Location of Dixon in Lee County, Illinois.
Location of Illinois in the United States
|• Mayor||Liandro Arellano Jr|
|• Total||8.17 sq mi (21.15 km2)|
|• Land||7.75 sq mi (20.08 km2)|
|• Water||0.41 sq mi (1.07 km2)|
|Elevation||712 ft (217 m)|
| • Estimate |
|• Density||1,949.82/sq mi (752.81/km2)|
|Time zone||UTC−6 (CST)|
|• Summer (DST)||UTC−5 (CDT)|
61021, 61022, 61023
|Wikimedia Commons||Dixon, Illinois|
Dixon is a city and the county seat of Lee County, Illinois, United States. The population was 15,733 as of the 2010 census, down from 15,941 in 2000. The city is named after founder John Dixon, who operated a rope ferry service across Rock River, which runs through the city. The Illinois General Assembly designated Dixon as "Petunia Capital of Illinois" in 1999 and "The Catfish Capital of Illinois" in 2009.

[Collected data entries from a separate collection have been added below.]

(** * Gate controller firmware for the ATmega8535

    A shallow embedding of [src/gate_controller_atmega8535.c].

    The firmware is a single C translation unit: five [volatile] globals,
    a handful of memory-mapped registers, two EEPROM cells, one interrupt
    handler and a cooperative main loop.  It is modelled by explicit state
    passing over a record [Ctl].  Everything the firmware does to the
    outside world that is not a register (UART text, watchdog service,
    busy-wait delays, EEPROM programming) is recorded in a [trace] of
    events carried by the state, newest event first.

    Integers are [Z]; every store into a [uint8_t], [uint16_t] or
    [uint32_t] object is written with its wrap-around. *)

From Stdlib Require Import ZArith List String Ascii Bool Lia.
Import ListNotations.
Open Scope Z_scope.

(** ** Machine integers *)

Definition u8 (x : Z) : Z := x mod 256.
Definition u16 (x : Z) : Z := x mod 65536.
Definition u32 (x : Z) : Z := x mod 4294967296.

(** [1 << n] *)
Definition bit (n : Z) : Z := Z.shiftl 1 n.

(** C truth value of an integer used as a condition. *)
Definition truthy (x : Z) : bool := negb (x =? 0).

(** ** Constants of the source file *)

Definition F_CPU : Z := 8000000.
Definition BAUD : Z := 9600.
Definition UBRR_VALUE : Z := F_CPU / (16 * BAUD) - 1.

Definition REGULAR_RESET_HOURS : Z := 6.
Definition MS_PER_HOUR : Z := 3600000.

Definition GATE_OPERATION_TIME : Z := 30000.
Definition RELAY_SWITCHING_DELAY : Z := 100.
Definition BUTTON_DEBOUNCE_DELAY : Z := 250.
Definition SHORT_DELAY : Z := 10.
Definition RESET_DELAY : Z := 5000.

Definition EEPROM_ADDR : Z := 0.
Definition EEPROM_RESET_FLAG : Z := 1.

Definition GATE_CLOSED : Z := 0.
Definition GATE_CLOSING : Z := 1.
Definition GATE_OPENING : Z := 2.
Definition GATE_OPEN : Z := 3.

(** ** Constants of the device header

    Bit positions and watchdog prescaler codes come from avr-libc
    ([avr/io.h] for the ATmega8535, [avr/wdt.h]); they are not part of the
    repository and are fixed here to the values of that header. *)

Definition PB0 : Z := 0.
Definition PB1 : Z := 1.
Definition PB2 : Z := 2.
Definition PB3 : Z := 3.
Definition PD2 : Z := 2.
Definition PD4 : Z := 4.
Definition PD5 : Z := 5.
Definition INT0 : Z := 6.
Definition ISC00 : Z := 0.
Definition ISC01 : Z := 1.
Definition PORF : Z := 0.
Definition EXTRF : Z := 1.
Definition BORF : Z := 2.
Definition WDRF : Z := 3.
Definition TXEN : Z := 3.
Definition URSEL : Z := 7.
Definition UCSZ0 : Z := 1.
Definition UCSZ1 : Z := 2.
Definition WDTO_15MS : Z := 0.
Definition WDTO_1S : Z := 6.

Definition WDT_TIMEOUT : Z := WDTO_1S.

Definition RELAY_K1 : Z := PB0.
Definition RELAY_K2 : Z := PB1.
Definition RELAY_K3 : Z := PB2.
Definition RELAY_K4 : Z := PB3.
Definition BUTTON_PIN : Z := PD2.
Definition LED_OPENING : Z := PD4.
Definition LED_CLOSING : Z := PD5.

(** ** State *)

(** The I/O registers the firmware writes.  [PIND] is an input: its
    successive readings are supplied to the interrupt handler. *)
Inductive Reg : Type :=
| PORTB | PORTD | DDRB | DDRD | MCUCSR | GICR | MCUCR
| UBRRH | UBRRL | UCSRB | UCSRC.

Definition Reg_eq_dec (a b : Reg) : {a = b} + {a <> b}.
Proof. decide equality. Defined.

(** Effects on the outside world. *)
Inductive Event : Type :=
| EvUart (msg : string)            (* uart_tx_string_P(PSTR(msg)) *)
| EvWdr                            (* wdt_reset() *)
| EvWdtEnable (timeout : Z)        (* wdt_enable(timeout) *)
| EvDelay (ms : Z)                 (* _delay_ms(ms) *)
| EvEepromWrite (addr val : Z)     (* eeprom_write_byte(addr, val) *)
| EvSei.                           (* sei() *)

Record Ctl : Type := mkCtl {
  io : Reg -> Z;              (* memory-mapped registers *)
  gate_state : Z;             (* volatile uint8_t *)
  button_pressed : Z;         (* volatile uint8_t *)
  gate_moving : Z;            (* volatile uint8_t *)
  idle_timer_ms : Z;          (* volatile uint32_t *)
  reset_scheduled : Z;        (* volatile uint8_t *)
  eeprom : Z -> Z;            (* EEPROM cells by address *)
  trace : list Event          (* newest first *)
}.

Definition set_io (f : Reg -> Z) (s : Ctl) : Ctl :=
  mkCtl f (gate_state s) (button_pressed s) (gate_moving s)
        (idle_timer_ms s) (reset_scheduled s) (eeprom s) (trace s).
Definition set_gate_state (v : Z) (s : Ctl) : Ctl :=
  mkCtl (io s) v (button_pressed s) (gate_moving s)
        (idle_timer_ms s) (reset_scheduled s) (eeprom s) (trace s).
Definition set_button_pressed (v : Z) (s : Ctl) : Ctl :=
  mkCtl (io s) (gate_state s) v (gate_moving s)
        (idle_timer_ms s) (reset_scheduled s) (eeprom s) (trace s).
Definition set_gate_moving (v : Z) (s : Ctl) : Ctl :=
  mkCtl (io s) (gate_state s) (button_pressed s) v
        (idle_timer_ms s) (reset_scheduled s) (eeprom s) (trace s).
Definition set_idle_timer_ms (v : Z) (s : Ctl) : Ctl :=
  mkCtl (io s) (gate_state s) (button_pressed s) (gate_moving s)
        v (reset_scheduled s) (eeprom s) (trace s).
Definition set_reset_scheduled (v : Z) (s : Ctl) : Ctl :=
  mkCtl (io s) (gate_state s) (button_pressed s) (gate_moving s)
        (idle_timer_ms s) v (eeprom s) (trace s).
Definition set_eeprom (e : Z -> Z) (s : Ctl) : Ctl :=
  mkCtl (io s) (gate_state s) (button_pressed s) (gate_moving s)
        (idle_timer_ms s) (reset_scheduled s) e (trace s).
Definition set_trace (t : list Event) (s : Ctl) : Ctl :=
  mkCtl (io s) (gate_state s) (button_pressed s) (gate_moving s)
        (idle_timer_ms s) (reset_scheduled s) (eeprom s) t.

Definition emit (e : Event) (s : Ctl) : Ctl := set_trace (e :: trace s) s.

(** Register access.  [reg_or r m] is [r |= m], [reg_andnot r m] is
    [r &= ~m]; the result is stored into an 8-bit register. *)
Definition upd {A : Type} (r : Reg) (v : A) (f : Reg -> A) : Reg -> A :=
  fun r' => if Reg_eq_dec r r' then v else f r'.

Definition reg_write (r : Reg) (v : Z) (s : Ctl) : Ctl :=
  set_io (upd r (u8 v) (io s)) s.
Definition reg_or (r : Reg) (m : Z) (s : Ctl) : Ctl :=
  reg_write r (Z.lor (io s r) m) s.
Definition reg_andnot (r : Reg) (m : Z) (s : Ctl) : Ctl :=
  reg_write r (Z.land (io s r) (Z.lnot m)) s.

(** ** Library primitives *)

Definition crlf : string :=
  String (ascii_of_nat 13) (String (ascii_of_nat 10) EmptyString).

(** A message of the firmware; every one of them ends in CR LF. *)
Definition line (msg : string) : string := (msg ++ crlf)%string.

Definition uart_tx_string_P (msg : string) (s : Ctl) : Ctl :=
  emit (EvUart msg) s.

Definition eeprom_read_byte (addr : Z) (s : Ctl) : Z := eeprom s addr.

Definition eeprom_write_byte (addr val : Z) (s : Ctl) : Ctl :=
  emit (EvEepromWrite addr val)
       (set_eeprom (fun a => if a =? addr then val else eeprom s a) s).

(** [_delay_ms] executed with interrupts masked (inside the handler). *)
Definition delay_masked (ms : Z) (s : Ctl) : Ctl := emit (EvDelay ms) s.

(** ** Watchdog *)

Definition reset_watchdog (s : Ctl) : Ctl := emit EvWdr s.

Definition init_watchdog (s : Ctl) : Ctl :=
  uart_tx_string_P (line "Watchdog timer enabled.")
    (emit (EvWdtEnable WDT_TIMEOUT) (emit EvWdr s)).

Definition schedule_reset (s : Ctl) : Ctl :=
  if negb (truthy (gate_moving s)) && negb (truthy (reset_scheduled s)) then
    set_idle_timer_ms 0
      (set_reset_scheduled 1
        (uart_tx_string_P
           (line "Scheduled reset after 6 hours of inactivity") s))
  else s.

(** ** Persistent state store *)

Definition read_gate_state (s : Ctl) : Z :=
  let state := eeprom_read_byte EEPROM_ADDR s in
  let state := if state =? GATE_CLOSING then GATE_CLOSED else state in
  let state := if state =? GATE_OPENING then GATE_OPEN else state in
  state.

Definition write_gate_state (state : Z) (s : Ctl) : Ctl :=
  if negb (read_gate_state s =? state) then
    eeprom_write_byte EEPROM_ADDR state s
  else s.

Definition check_reset_flag (s : Ctl) : Z * Ctl :=
  let flag := eeprom_read_byte EEPROM_RESET_FLAG s in
  if negb (flag =? 0) then (flag, eeprom_write_byte EEPROM_RESET_FLAG 0 s)
  else (flag, s).

(** ** Indicators and relays *)

Definition indicate_opening (s : Ctl) : Ctl :=
  reg_andnot PORTD (bit LED_CLOSING) (reg_or PORTD (bit LED_OPENING) s).

Definition indicate_closing (s : Ctl) : Ctl :=
  reg_andnot PORTD (bit LED_OPENING) (reg_or PORTD (bit LED_CLOSING) s).

Definition indicate_stop (s : Ctl) : Ctl :=
  reg_andnot PORTD (Z.lor (bit LED_OPENING) (bit LED_CLOSING)) s.

(** The text [report_state] sends for a gate state; the [switch] has no
    [default], so any other value sends nothing. *)
Definition state_message (g : Z) : option string :=
  if g =? GATE_CLOSED then Some (line "State: Gate Closed")
  else if g =? GATE_CLOSING then Some (line "State: Gate Closing")
  else if g =? GATE_OPENING then Some (line "State: Gate Opening")
  else if g =? GATE_OPEN then Some (line "State: Gate Open")
  else None.

Definition report_state (s : Ctl) : Ctl :=
  match state_message (gate_state s) with
  | Some msg => uart_tx_string_P msg s
  | None => s
  end.

Definition ALL_RELAYS : Z :=
  Z.lor (Z.lor (Z.lor (bit RELAY_K1) (bit RELAY_K2)) (bit RELAY_K3))
        (bit RELAY_K4).

Definition stop_gate (s : Ctl) : Ctl :=
  set_gate_moving 0 (indicate_stop (reg_andnot PORTB ALL_RELAYS s)).

(** ** Emergency stop *)

Definition emergency_stop (s : Ctl) : Ctl :=
  let s := uart_tx_string_P
             (line "Emergency stop: gate halted immediately") s in
  let s := stop_gate s in
  let s := reset_watchdog s in
  let s := set_idle_timer_ms 0 s in
  let s := set_reset_scheduled 0 s in
  let s :=
    if gate_state s =? GATE_OPENING then
      uart_tx_string_P
        (line "Gate movement interrupted while opening. Considering gate open")
        (set_gate_state GATE_OPEN s)
    else if gate_state s =? GATE_CLOSING then
      uart_tx_string_P
        (line "Gate movement interrupted while closing. Considering gate closed")
        (set_gate_state GATE_CLOSED s)
    else s in
  let s := write_gate_state (gate_state s) s in
  report_state s.

(** ** Button interrupt

    [ISR(INT0_vect)] runs with interrupts masked.  It reads [PIND] once
    for the [if] and once per evaluation of the [while] condition; the
    readings are supplied in order as [pind].  [None] means that the
    handler is still busy-waiting when the supplied readings end. *)

Definition button_low (pind : Z) : bool :=
  Z.land pind (bit BUTTON_PIN) =? 0.

Fixpoint isr_hold (pind : list Z) (s : Ctl) : option Ctl :=
  match pind with
  | [] => None
  | p :: rest =>
      if button_low p then
        isr_hold rest (reset_watchdog (delay_masked SHORT_DELAY s))
      else Some s
  end.

Definition ISR_INT0 (pind : list Z) (s : Ctl) : option Ctl :=
  let s := reset_watchdog (delay_masked BUTTON_DEBOUNCE_DELAY s) in
  match pind with
  | [] => None
  | p :: rest =>
      if button_low p then
        match isr_hold rest s with
        | None => None
        | Some s =>
            let s := set_reset_scheduled 0 (set_idle_timer_ms 0 s) in
            if truthy (gate_moving s) then Some (emergency_stop s)
            else Some (set_button_pressed 1 s)
        end
      else Some s
  end.

(** ** Controlled reset

    [perform_controlled_reset] ends in [while(1);] and never returns: its
    result is the state in which the firmware spins until the watchdog
    restarts the chip. *)

Definition perform_controlled_reset (s : Ctl) : Ctl :=
  let s := uart_tx_string_P (line "Performing controlled system reset") s in
  let s := if truthy (gate_moving s) then stop_gate s else s in
  let s := eeprom_write_byte EEPROM_RESET_FLAG 1 s in
  emit (EvWdtEnable WDTO_15MS) s.

(** ** Code that runs with interrupts enabled

    The main context spends its time in [_delay_ms]; the interrupt
    context is taken there.  [irq] is the effect of whatever handler runs
    (and returns) during one delay: the identity when no edge arrives.  It
    sees the whole state, the trace included, so it may depend on the
    time elapsed. *)

Section MainContext.

Variable irq : Ctl -> Ctl.

Definition delay_ms (ms : Z) (s : Ctl) : Ctl := irq (emit (EvDelay ms) s).

(** One turn of the body of the motion loop, up to the test of
    [gate_moving]. *)
Definition poll (s : Ctl) : Ctl := reset_watchdog (delay_ms SHORT_DELAY s).

(** [for (uint16_t i = 0; i < GATE_OPERATION_TIME; i += SHORT_DELAY)]
    from counter value [i].  The flag of the result is [true] when the
    body executed [return], [false] when the loop condition failed. *)
Fixpoint motion_window (fuel : nat) (i : Z) (s : Ctl)
  : option (bool * Ctl) :=
  if i <? GATE_OPERATION_TIME then
    match fuel with
    | O => None
    | S fuel' =>
        let s := poll s in
        if negb (truthy (gate_moving s)) then Some (true, s)
        else motion_window fuel' (u16 (i + SHORT_DELAY)) s
    end
  else Some (false, s).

Dixon was the boyhood home of former U.S. President Ronald Reagan. The city is also the site of the Lincoln Monument State Memorial, marking the spot where Abraham Lincoln joined the Illinois militia at Fort Dixon in 1832 during the Black Hawk War. The memorial is located on the west side of Dixon's main north-south street, Galena Avenue, (U.S. Route 52, also Illinois Route 26), north of the Rock River.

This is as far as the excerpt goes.